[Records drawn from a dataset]

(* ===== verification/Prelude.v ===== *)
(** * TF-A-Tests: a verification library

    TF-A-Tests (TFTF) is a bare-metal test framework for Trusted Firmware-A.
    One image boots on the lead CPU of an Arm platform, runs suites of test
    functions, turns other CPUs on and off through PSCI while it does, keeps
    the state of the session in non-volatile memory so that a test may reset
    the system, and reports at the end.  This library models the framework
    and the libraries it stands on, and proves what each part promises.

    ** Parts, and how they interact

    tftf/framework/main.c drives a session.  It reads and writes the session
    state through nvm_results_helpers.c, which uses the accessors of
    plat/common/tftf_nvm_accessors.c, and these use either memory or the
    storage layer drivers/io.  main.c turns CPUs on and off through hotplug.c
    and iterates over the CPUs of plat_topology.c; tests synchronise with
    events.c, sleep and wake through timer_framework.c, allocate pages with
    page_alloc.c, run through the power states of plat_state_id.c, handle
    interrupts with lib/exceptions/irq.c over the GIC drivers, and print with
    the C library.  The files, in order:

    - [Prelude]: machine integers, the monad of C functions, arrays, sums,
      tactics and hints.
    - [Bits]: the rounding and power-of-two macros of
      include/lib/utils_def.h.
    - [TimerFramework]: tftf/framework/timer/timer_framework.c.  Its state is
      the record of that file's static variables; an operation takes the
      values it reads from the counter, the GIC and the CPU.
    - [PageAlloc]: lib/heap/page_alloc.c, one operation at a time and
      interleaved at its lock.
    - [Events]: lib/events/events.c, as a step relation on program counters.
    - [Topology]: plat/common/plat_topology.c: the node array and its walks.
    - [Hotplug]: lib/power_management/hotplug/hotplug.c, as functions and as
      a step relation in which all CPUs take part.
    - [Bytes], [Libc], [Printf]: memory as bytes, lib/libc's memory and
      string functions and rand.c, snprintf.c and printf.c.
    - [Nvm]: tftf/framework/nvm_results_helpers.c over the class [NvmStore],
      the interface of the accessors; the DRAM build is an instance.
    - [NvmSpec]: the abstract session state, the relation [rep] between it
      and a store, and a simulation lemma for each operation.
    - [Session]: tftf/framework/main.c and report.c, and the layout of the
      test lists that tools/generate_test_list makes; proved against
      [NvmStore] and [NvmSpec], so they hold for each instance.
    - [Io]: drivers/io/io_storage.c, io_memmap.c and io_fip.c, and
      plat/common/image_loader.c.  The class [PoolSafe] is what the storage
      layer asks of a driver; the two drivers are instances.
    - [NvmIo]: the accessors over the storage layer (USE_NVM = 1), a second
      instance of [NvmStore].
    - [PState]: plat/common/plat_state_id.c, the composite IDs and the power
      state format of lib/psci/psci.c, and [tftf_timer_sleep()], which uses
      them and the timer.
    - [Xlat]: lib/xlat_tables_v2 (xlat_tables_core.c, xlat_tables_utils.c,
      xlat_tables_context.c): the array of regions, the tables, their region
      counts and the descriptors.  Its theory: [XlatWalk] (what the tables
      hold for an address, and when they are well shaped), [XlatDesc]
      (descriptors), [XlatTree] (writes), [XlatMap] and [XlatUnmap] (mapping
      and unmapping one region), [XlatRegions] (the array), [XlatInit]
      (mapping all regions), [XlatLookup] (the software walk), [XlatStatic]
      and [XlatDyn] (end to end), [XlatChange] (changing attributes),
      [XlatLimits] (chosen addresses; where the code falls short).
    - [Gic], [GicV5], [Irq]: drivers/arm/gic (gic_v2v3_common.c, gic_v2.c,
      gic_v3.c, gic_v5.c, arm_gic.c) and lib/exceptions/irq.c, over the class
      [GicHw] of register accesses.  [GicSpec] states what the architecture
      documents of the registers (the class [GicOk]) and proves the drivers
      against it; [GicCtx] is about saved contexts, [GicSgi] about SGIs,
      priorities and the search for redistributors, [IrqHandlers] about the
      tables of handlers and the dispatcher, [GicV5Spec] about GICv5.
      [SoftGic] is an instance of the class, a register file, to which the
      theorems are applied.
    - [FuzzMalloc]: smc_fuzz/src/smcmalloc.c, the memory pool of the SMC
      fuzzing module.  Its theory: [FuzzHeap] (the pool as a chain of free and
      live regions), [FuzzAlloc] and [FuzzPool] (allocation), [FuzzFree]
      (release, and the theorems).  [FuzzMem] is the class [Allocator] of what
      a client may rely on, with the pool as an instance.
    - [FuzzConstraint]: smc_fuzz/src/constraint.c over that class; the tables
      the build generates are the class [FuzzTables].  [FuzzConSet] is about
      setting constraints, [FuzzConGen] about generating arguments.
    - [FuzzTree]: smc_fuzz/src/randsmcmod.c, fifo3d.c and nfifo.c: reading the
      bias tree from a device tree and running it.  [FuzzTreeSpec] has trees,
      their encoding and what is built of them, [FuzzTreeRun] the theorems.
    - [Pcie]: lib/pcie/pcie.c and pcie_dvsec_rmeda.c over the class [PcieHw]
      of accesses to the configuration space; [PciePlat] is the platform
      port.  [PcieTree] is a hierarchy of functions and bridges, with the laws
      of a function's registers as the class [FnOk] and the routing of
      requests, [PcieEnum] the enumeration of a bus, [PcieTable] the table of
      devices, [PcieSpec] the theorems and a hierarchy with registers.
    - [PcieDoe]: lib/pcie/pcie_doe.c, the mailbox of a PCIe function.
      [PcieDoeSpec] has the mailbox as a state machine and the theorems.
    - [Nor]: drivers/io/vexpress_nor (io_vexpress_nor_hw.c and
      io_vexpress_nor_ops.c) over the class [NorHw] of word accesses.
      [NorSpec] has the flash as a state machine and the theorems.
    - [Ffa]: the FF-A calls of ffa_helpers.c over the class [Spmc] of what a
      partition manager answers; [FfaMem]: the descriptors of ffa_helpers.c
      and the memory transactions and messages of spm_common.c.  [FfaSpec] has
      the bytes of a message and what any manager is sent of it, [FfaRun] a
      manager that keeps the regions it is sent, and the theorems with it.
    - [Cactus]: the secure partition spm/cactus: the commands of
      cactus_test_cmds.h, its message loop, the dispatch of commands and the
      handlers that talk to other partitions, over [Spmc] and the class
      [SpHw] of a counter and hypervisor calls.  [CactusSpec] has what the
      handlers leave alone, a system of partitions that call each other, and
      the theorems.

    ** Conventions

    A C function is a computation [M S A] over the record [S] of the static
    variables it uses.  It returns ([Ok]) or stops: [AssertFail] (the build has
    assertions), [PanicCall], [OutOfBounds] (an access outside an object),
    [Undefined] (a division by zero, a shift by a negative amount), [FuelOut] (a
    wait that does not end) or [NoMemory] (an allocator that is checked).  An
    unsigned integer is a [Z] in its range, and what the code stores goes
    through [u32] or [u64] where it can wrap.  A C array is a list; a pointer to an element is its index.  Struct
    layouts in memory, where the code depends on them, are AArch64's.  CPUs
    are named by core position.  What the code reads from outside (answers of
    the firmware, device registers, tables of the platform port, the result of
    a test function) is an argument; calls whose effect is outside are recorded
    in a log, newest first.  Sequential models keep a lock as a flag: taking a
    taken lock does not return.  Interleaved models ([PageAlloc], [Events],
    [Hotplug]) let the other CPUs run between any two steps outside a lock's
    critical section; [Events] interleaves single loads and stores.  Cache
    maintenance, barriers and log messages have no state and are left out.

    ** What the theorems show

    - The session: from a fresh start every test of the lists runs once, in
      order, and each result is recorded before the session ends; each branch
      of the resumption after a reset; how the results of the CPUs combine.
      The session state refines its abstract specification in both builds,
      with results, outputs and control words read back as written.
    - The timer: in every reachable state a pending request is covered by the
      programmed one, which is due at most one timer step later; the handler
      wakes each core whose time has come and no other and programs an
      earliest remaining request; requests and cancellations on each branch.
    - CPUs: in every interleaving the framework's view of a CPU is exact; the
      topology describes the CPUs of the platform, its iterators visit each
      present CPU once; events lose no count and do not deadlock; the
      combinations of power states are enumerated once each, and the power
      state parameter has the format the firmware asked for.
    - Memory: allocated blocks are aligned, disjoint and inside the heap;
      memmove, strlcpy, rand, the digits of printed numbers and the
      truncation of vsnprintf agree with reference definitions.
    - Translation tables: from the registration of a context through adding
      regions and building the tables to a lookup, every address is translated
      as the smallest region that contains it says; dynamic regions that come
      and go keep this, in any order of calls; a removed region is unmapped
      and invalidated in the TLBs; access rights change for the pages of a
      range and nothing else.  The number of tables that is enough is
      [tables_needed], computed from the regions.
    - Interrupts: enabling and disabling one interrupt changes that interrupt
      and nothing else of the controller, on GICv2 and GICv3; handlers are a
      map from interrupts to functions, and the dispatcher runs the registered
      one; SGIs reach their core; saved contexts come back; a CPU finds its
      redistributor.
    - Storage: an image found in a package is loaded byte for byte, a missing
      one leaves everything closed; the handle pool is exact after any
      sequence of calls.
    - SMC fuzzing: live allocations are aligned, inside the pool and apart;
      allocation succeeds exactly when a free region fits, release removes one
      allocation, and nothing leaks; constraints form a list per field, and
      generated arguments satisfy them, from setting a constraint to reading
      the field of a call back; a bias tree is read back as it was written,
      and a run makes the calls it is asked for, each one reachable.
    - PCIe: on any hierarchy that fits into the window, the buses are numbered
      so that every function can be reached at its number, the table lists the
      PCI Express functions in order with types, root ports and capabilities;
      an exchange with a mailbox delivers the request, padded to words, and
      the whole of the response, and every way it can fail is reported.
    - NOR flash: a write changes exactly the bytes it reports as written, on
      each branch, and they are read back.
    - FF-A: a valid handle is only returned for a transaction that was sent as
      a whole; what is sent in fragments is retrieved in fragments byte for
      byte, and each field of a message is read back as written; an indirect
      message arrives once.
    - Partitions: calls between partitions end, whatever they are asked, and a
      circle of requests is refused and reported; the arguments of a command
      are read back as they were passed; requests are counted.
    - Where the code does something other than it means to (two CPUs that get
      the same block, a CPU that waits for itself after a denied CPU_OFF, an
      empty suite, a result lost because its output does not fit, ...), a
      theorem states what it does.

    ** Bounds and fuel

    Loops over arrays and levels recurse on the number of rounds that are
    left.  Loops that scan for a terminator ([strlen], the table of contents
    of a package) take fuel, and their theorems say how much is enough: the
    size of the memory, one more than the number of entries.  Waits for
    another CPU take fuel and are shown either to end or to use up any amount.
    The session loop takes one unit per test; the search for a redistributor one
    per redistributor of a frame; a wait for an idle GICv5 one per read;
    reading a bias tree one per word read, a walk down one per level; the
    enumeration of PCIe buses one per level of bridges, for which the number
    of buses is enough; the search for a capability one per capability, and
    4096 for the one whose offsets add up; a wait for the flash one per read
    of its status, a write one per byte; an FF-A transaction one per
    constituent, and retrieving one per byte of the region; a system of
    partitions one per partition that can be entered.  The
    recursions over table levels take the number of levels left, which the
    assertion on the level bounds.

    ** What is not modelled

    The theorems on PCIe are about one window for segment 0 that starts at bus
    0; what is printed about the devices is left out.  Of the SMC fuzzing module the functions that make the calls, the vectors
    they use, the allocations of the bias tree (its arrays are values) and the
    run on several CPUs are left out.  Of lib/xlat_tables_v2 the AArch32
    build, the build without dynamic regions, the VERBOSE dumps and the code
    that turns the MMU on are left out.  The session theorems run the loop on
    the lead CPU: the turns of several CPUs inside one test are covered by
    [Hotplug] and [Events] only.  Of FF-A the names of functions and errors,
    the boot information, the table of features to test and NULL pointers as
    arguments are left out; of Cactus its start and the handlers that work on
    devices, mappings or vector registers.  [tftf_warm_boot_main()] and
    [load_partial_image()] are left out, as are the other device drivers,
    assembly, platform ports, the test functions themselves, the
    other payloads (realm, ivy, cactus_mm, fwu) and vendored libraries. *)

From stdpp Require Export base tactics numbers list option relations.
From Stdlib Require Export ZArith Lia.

What to do:
Could you retype exactly the lines above, starting at the line that contains "map from interrupts" and ending at the line that contains "- FF-A: a valid", and nothing more?

Problem solution:
      map from interrupts to functions, and the dispatcher runs the registered
      one; SGIs reach their core; saved contexts come back; a CPU finds its
      redistributor.
    - Storage: an image found in a package is loaded byte for byte, a missing
      one leaves everything closed; the handle pool is exact after any
      sequence of calls.
    - SMC fuzzing: live allocations are aligned, inside the pool and apart;
      allocation succeeds exactly when a free region fits, release removes one
      allocation, and nothing leaks; constraints form a list per field, and
      generated arguments satisfy them, from setting a constraint to reading
      the field of a call back; a bias tree is read back as it was written,
      and a run makes the calls it is asked for, each one reachable.
    - PCIe: on any hierarchy that fits into the window, the buses are numbered
      so that every function can be reached at its number, the table lists the
      PCI Express functions in order with types, root ports and capabilities;
      an exchange with a mailbox delivers the request, padded to words, and
      the whole of the response, and every way it can fail is reported.
    - NOR flash: a write changes exactly the bytes it reports as written, on
      each branch, and they are read back.
    - FF-A: a valid handle is only returned for a transaction that was sent as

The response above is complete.